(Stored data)
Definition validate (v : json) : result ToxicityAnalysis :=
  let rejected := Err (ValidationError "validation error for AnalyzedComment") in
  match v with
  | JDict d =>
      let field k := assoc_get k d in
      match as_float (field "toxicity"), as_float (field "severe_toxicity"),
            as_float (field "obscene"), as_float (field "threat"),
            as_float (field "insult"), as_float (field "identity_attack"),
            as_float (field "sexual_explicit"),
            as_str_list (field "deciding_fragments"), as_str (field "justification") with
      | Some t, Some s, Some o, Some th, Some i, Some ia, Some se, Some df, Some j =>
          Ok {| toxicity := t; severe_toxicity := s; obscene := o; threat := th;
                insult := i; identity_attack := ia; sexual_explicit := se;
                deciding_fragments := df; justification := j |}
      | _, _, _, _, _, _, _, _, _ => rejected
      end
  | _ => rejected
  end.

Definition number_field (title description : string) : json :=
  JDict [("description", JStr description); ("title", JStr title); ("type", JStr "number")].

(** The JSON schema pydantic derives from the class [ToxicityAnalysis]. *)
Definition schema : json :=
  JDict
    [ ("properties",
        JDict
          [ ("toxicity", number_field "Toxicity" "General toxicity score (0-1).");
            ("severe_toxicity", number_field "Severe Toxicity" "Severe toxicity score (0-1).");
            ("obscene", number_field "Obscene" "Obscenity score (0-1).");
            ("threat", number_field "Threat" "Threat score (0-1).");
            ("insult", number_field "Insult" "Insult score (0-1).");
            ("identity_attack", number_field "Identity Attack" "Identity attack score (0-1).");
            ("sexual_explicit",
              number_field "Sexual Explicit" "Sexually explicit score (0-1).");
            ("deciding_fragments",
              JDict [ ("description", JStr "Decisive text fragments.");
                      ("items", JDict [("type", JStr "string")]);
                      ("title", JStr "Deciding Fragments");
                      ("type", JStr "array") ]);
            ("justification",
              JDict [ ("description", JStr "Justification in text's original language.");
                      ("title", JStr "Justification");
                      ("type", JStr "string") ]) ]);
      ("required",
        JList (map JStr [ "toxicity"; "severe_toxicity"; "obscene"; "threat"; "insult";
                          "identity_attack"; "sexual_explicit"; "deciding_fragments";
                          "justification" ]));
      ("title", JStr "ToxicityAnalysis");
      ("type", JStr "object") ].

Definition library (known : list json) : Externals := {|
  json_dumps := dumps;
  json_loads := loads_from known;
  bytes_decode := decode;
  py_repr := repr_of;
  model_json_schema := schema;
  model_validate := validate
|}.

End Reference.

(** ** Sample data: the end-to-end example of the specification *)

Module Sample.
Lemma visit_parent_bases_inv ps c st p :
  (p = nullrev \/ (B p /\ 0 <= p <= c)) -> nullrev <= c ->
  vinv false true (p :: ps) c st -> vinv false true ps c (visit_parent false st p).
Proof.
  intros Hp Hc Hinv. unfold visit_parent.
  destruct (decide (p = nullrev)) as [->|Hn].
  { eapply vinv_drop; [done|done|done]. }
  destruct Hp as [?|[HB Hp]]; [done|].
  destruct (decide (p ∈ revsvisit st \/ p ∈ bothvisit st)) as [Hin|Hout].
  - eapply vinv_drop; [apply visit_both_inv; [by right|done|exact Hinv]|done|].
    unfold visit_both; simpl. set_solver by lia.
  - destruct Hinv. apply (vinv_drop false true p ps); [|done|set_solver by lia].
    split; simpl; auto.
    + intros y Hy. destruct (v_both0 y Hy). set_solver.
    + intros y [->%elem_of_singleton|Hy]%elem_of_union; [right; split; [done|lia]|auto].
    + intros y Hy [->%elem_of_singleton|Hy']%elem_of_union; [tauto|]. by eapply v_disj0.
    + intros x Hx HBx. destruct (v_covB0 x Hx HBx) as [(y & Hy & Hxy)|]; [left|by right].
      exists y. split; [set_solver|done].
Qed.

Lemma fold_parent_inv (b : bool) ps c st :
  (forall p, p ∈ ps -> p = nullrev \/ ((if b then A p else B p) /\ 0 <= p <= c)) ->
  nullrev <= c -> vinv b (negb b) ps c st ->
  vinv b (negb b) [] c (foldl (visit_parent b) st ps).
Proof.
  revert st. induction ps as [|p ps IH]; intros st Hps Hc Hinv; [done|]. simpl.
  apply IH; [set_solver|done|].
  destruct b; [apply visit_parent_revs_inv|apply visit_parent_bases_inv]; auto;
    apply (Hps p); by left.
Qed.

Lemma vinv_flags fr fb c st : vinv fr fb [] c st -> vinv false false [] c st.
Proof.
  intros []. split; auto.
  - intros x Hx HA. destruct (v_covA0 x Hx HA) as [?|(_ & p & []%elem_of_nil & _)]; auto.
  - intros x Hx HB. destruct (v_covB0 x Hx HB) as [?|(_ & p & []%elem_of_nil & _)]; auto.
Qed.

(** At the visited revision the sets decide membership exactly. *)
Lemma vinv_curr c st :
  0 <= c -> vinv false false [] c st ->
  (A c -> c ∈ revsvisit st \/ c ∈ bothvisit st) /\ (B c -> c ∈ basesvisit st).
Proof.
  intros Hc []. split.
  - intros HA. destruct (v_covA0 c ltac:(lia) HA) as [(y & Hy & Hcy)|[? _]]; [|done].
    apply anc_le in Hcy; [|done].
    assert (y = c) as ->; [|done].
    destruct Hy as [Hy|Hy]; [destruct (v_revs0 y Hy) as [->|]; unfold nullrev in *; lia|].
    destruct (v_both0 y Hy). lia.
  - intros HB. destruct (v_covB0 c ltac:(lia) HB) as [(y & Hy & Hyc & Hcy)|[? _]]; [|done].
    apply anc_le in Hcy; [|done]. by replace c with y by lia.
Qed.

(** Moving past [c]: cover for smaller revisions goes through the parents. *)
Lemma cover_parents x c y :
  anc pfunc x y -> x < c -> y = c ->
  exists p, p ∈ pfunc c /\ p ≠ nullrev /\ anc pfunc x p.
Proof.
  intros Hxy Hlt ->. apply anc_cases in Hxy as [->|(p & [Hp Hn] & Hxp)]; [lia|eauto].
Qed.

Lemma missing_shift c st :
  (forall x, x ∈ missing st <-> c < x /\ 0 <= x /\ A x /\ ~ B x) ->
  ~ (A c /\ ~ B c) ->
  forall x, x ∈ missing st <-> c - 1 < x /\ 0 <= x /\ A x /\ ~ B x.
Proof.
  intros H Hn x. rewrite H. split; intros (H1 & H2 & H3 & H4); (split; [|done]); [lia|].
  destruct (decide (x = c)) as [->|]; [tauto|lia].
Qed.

» **Try it**
Check each line above for the string "schema" and copy the ones that have it.

» **Answer box**
(** The JSON schema pydantic derives from the class [ToxicityAnalysis]. *)
Definition schema : json :=
  model_json_schema := schema;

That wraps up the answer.